Long before the Emancipation Proclamation gave physical freedom, enslaved people found hope and freedom in Christ through Liele’s teachings and the Gospel message.  

Liele’s impact in America was profound, with several of his converts going on to start churches throughout the South. In 1778, Sharp granted Liele his freedom, but when he died during the Revolutionary War, Sharp’s children tried to re-enslave him. To avoid this, Liele became an indentured worker to a British officer and emigrated to Jamaica with his wife and four children.3 There, he regained his freedom and continued preaching the gospel, hosting a home church while working to support his family by farming and transporting goods.  

Driven by a profound sense of mission, Liele constructed a church building in Kingston, inviting everyone to attend and hear the Word of God, no matter their skin color or status.2 His efforts not only spread the message of salvation but became a beacon of hope and resilience for those desiring spiritual and physical liberation.  

Throughout his time in Jamaica, Liele planted churches, held hundreds of public baptisms and encouraged others to preach the gospel to the lost despite persecution and imprisonment.3  

 Before there were formal mission societies, George Liele was in cross-cultural ministry, exemplifying what International Ministries now holds as core values.
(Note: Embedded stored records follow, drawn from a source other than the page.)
(* ===== verification/Timerqueue.v ===== *)
(** * Timerqueue: timers in the order of their expiry

    [lib/timerqueue.c] and [include/linux/timerqueue.h], on top of the red-black
    trees of Rbtree.v. A [struct timerqueue_node] starts with its [struct rb_node], so
    [rb_entry] is the identity on addresses; the [expires] fields of the nodes are in a
    store of their own. *)

From stdpp Require Import gmap.
From S2P Require Import Prelude Rbtree.

(** [warned]: whether a [WARN_ON_ONCE] has fired. *)
Record timerqueue_head := TimerqueueHead { head : rb_root; next : Z; expires : gmap Z Z; warned : bool }.

Definition with_head (t : rb_root) (h : timerqueue_head) : timerqueue_head := TimerqueueHead t (next h) (expires h) (warned h).
Definition with_next (n : Z) (h : timerqueue_head) : timerqueue_head := TimerqueueHead (head h) n (expires h) (warned h).
Definition WARN_ON_ONCE (b : bool) (h : timerqueue_head) : timerqueue_head := TimerqueueHead (head h) (next h) (expires h) (warned h || b).

Definition tv64 (h : timerqueue_head) (p : Z) : outcome Z := match expires h !! p with Some e => Ok e | None => Oops end.

(** The [expires] field of a node, which the callers set. *)
Definition set_expires (h : timerqueue_head) (p e : Z) : timerqueue_head := TimerqueueHead (head h) (next h) (<[p := e]> (expires h)) (warned h).

Definition timerqueue_getnext (h : timerqueue_head) : Z := next h.

Definition timerqueue_init (h : timerqueue_head) (nd : Z) : outcome timerqueue_head :=
  let* t := RB_CLEAR_NODE (head h) nd in
  Ok (with_head t h).

Definition timerqueue_init_head (h : timerqueue_head) : timerqueue_head := with_next 0 (with_head (RB_ROOT (nodes (head h))) h).

(** [node->expires.tv64 < ptr->expires.tv64]: the side on which to go on. *)
Definition add_side (h : timerqueue_head) (nd ptr : Z) : outcome side :=
  let* e := tv64 h nd in
  let* pe := tv64 h ptr in
  Ok (if e <? pe then Lft else Rgt).

(** [!head->next || node->expires.tv64 < head->next->expires.tv64] *)
Definition is_earliest (h : timerqueue_head) (nd : Z) : outcome bool :=
  if next h =? 0 then Ok true
  else
    let* e := tv64 h nd in
    let* ne := tv64 h (next h) in
    Ok (e <? ne).

Definition timerqueue_add (h : timerqueue_head) (nd : Z) : outcome (timerqueue_head * bool) :=
  let* n := node (head h) nd in
  let h := WARN_ON_ONCE (negb (RB_EMPTY_NODE nd n)) h in
  let* (parent, d) := seek (rounds (head h)) (head h) (add_side h nd) (root_node (head h)) 0 Lft in
  let* t := rb_link_node (head h) nd parent d in
  let* t := rb_insert_color t nd in
  let h := with_head t h in
  let* earliest := is_earliest h nd in
  if earliest : bool then Ok (with_next nd h, true) else Ok (h, false).

Definition timerqueue_del (h : timerqueue_head) (nd : Z) : outcome (timerqueue_head * bool) :=
  let* n := node (head h) nd in
  let h := WARN_ON_ONCE (RB_EMPTY_NODE nd n) h in
  let* h :=
    (if next h =? nd then
       let* rbn := rb_next (head h) nd in
       Ok (with_next (if negb (rbn =? 0) then rbn else 0) h)
     else Ok h) in
  let* t := rb_erase (head h) nd in
  let* t := RB_CLEAR_NODE t nd in
  let h := with_head t h in
  Ok (h, negb (next h =? 0)).

Definition timerqueue_iterate_next (h : timerqueue_head) (nd : Z) : outcome Z :=
  if nd =? 0 then Ok 0
  else
    let* next := rb_next (head h) nd in
    if next =? 0 then Ok 0 else Ok next.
He engaged people where they were, met spiritual and physical needs, inspired and educated disciples, and lived out God’s mission in his words and deeds. 
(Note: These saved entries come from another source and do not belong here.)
Lemma allocate_loop_spec fuel e : forall s i m j, area s -> 0 <= i <= m -> m <= j <= npages s -> (Z.to_nat (j - m) < fuel)%nat -> (forall p, i <= p < m -> p ∈ pages s) -> (forall p, m <= p < j -> p ∉ pages s) ->
  exists s' r, allocate_loop fuel e s (at_page s i) (at_page s j) (at_page s m) = Ok (s', r) /\ keeps (at_page s i) (at_page s j) s s' /\
    ((r = 0 /\ forall p, p ∈ pages s' <-> p ∈ pages s \/ m <= p < j) \/
     (r = - ENOMEM /\ (exists p, m <= p < j /\ page_fate e (at_page s p) <> Mapped) /\ forall p, p ∈ pages s' <-> p ∈ pages s /\ ~ i <= p < m)).
Proof.
  induction fuel as [|fuel IH]; intros s i m j Ha Hi Hj Hf Hp Hn; [lia|]. cbn [allocate_loop]. destruct (area_facts s Ha) as (Hm&Hb&_&_&_&He). pose proof (at_page_range s Ha m ltac:(lia)) as Rm. unfold stop_of in *. destruct (decide (m = j)) as [->|Hne].
  { replace (at_page s j <? at_page s j) with false by lia. exists s, 0. split; [done|]. split; [apply keeps_refl|]. left. split; [done|]. intros p. split; [tauto|]. intros [H|H]; [done|lia]. }
  replace (at_page s m <? at_page s j) with true by (unfold at_page, PAGE_SIZE; lia). rewrite page_entry_at by (done || lia). cbn [obind]. rewrite bool_decide_eq_false_2 by (apply Hn; lia). cbn [BUG_ON].
  assert (Hfail : forall s1, keeps (at_page s m) (at_page s m + PAGE_SIZE) s s1 -> (forall p, p ∈ pages s1 <-> p ∈ pages s) -> exists s', (let* s := free_loop (page_rounds s1) s1 (at_page s i) (u64 (at_page s m - PAGE_SIZE)) in Ok (s, - ENOMEM)) = Ok (s', - ENOMEM) /\ keeps (at_page s i) (at_page s j) s s' /\ forall p, p ∈ pages s' <-> p ∈ pages s /\ ~ i <= p < m).
  { intros s1 K1 Hp1. pose proof (proj1 K1) as R1. pose proof (rest_area _ _ R1 Ha) as Ha1. destruct (free_loop_spec (page_rounds s1) s1 i m Ha1) as (s'&Hrun&K2&Hp2); [lia|rewrite (rest_npages _ _ R1); lia|apply page_rounds_enough; [done|lia|rewrite (rest_npages _ _ R1); lia]|intros p Hq; apply Hp1, Hp; lia|]. rewrite !(rest_at_page _ _ _ R1) in *. rewrite Hrun. exists s'. split; [done|]. split; [eapply keeps_compose; [exact K1|exact K2|..]; unfold at_page, PAGE_SIZE; lia|]. intros p. by rewrite Hp2, Hp1. }
  assert (Hundo : keeps (at_page s m) (at_page s m + PAGE_SIZE) s (unmap_page (map_page s (at_page s m)) (at_page s m))) by (eapply keeps_compose; [apply map_keeps|apply unmap_keeps|lia|lia|lia|lia]). assert (Hundo2 : forall p, p ∈ pages (unmap_page (map_page s (at_page s m)) (at_page s m)) <-> p ∈ pages s) by (intros p; rewrite undo_page_pages by (done || lia); split; [tauto|]; intros H; split; [done|]; intros ->; apply (Hn m); [lia|done]).
  destruct (page_fate e (at_page s m)) eqn:Ef.
  - set (s1 := map_page s (at_page s m)). pose proof (map_keeps s (at_page s m)) as K1. fold s1 in K1. pose proof (proj1 K1) as R1. pose proof (rest_area _ _ R1 Ha) as Ha1. assert (Hpg : forall p, p ∈ pages s1 <-> p = m \/ p ∈ pages s) by (intros p; apply map_page_pages; [done|lia]).
    destruct (IH s1 i (m + 1) j Ha1) as (s'&r&Hrun&K2&Hres); [lia|rewrite (rest_npages _ _ R1); lia|lia|intros p Hq; apply Hpg; destruct (decide (p = m)); [by left|right; apply Hp; lia]|intros p Hq Hin; apply Hpg in Hin as [->|Hin]; [lia|by apply (Hn p); [lia|]]|]. rewrite !(rest_at_page _ _ _ R1) in *. assert (u64 (at_page s m + PAGE_SIZE) = at_page s (m + 1)) as -> by (rewrite wrap_small by (unfold PAGE_SIZE; lia); unfold at_page, PAGE_SIZE; lia).
    exists s', r. split; [exact Hrun|]. split; [eapply keeps_compose; [exact K1|exact K2|..]; unfold at_page, PAGE_SIZE; lia|]. destruct Hres as [(->&Hq)|(->&(p0&Hp0&Hfate)&Hq)]; [left|right]; (split; [done|]).
    + intros p. rewrite Hq, Hpg. split; [intros [[->|H]|H]; [right; lia|by left|right; lia]|intros [H|H]; [left; by right|destruct (decide (p = m)); [left; by left|right; lia]]].
    + split; [exists p0; split; [lia|]; by rewrite (rest_at_page _ _ _ R1) in Hfate|]. intros p. rewrite Hq, Hpg. split; [intros ([->|H]&H2); [lia|split; [done|lia]]|]. intros (H&H2). split; [by right|]. intros H3. assert (p = m) as -> by lia. apply (Hn m); [lia|done].
  - destruct (Hfail s) as (s'&->&K&Hq); [apply keeps_refl|done|]. exists s', (- ENOMEM). split; [done|]. split; [done|]. right. split; [done|]. split; [exists m; split; [lia|congruence]|done].
  - destruct (Hfail _ Hundo Hundo2) as (s'&->&K&Hq). exists s', (- ENOMEM). split; [done|]. split; [done|]. right. split; [done|]. split; [exists m; split; [lia|congruence]|done].
  - destruct (Hfail _ Hundo Hundo2) as (s'&->&K&Hq). exists s', (- ENOMEM). split; [done|]. split; [done|]. right. split; [done|]. split; [exists m; split; [lia|congruence]|done].
Qed.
Remembering, Honoring, and Celebrating the Work of Justice 

This Juneteenth, we celebrate and honor those who have worked in the ongoing journey towards freedom. The message of this day and the pioneering spirit of George Liele continues to resonate in the work of IM’s cross-cultural ministry, spurring us on to spread the Gospel message of freedom and proclaim God’s reign of justice, peace, and abundant life for all creation. Read more about George Liele.


  1. The U.S. Capitol Historical Society. “The Long History of Our New Federal Holiday: Juneteenth United States Capitol History.” United States Capitol Historical Society, March 12, 2024.

  2. International Ministries. “Black History Month: George Liele,” February 28, 2023.

  3. © 2024 Boston University. “Liele, George (C. 1750-1828) History of Missiology,” n.d.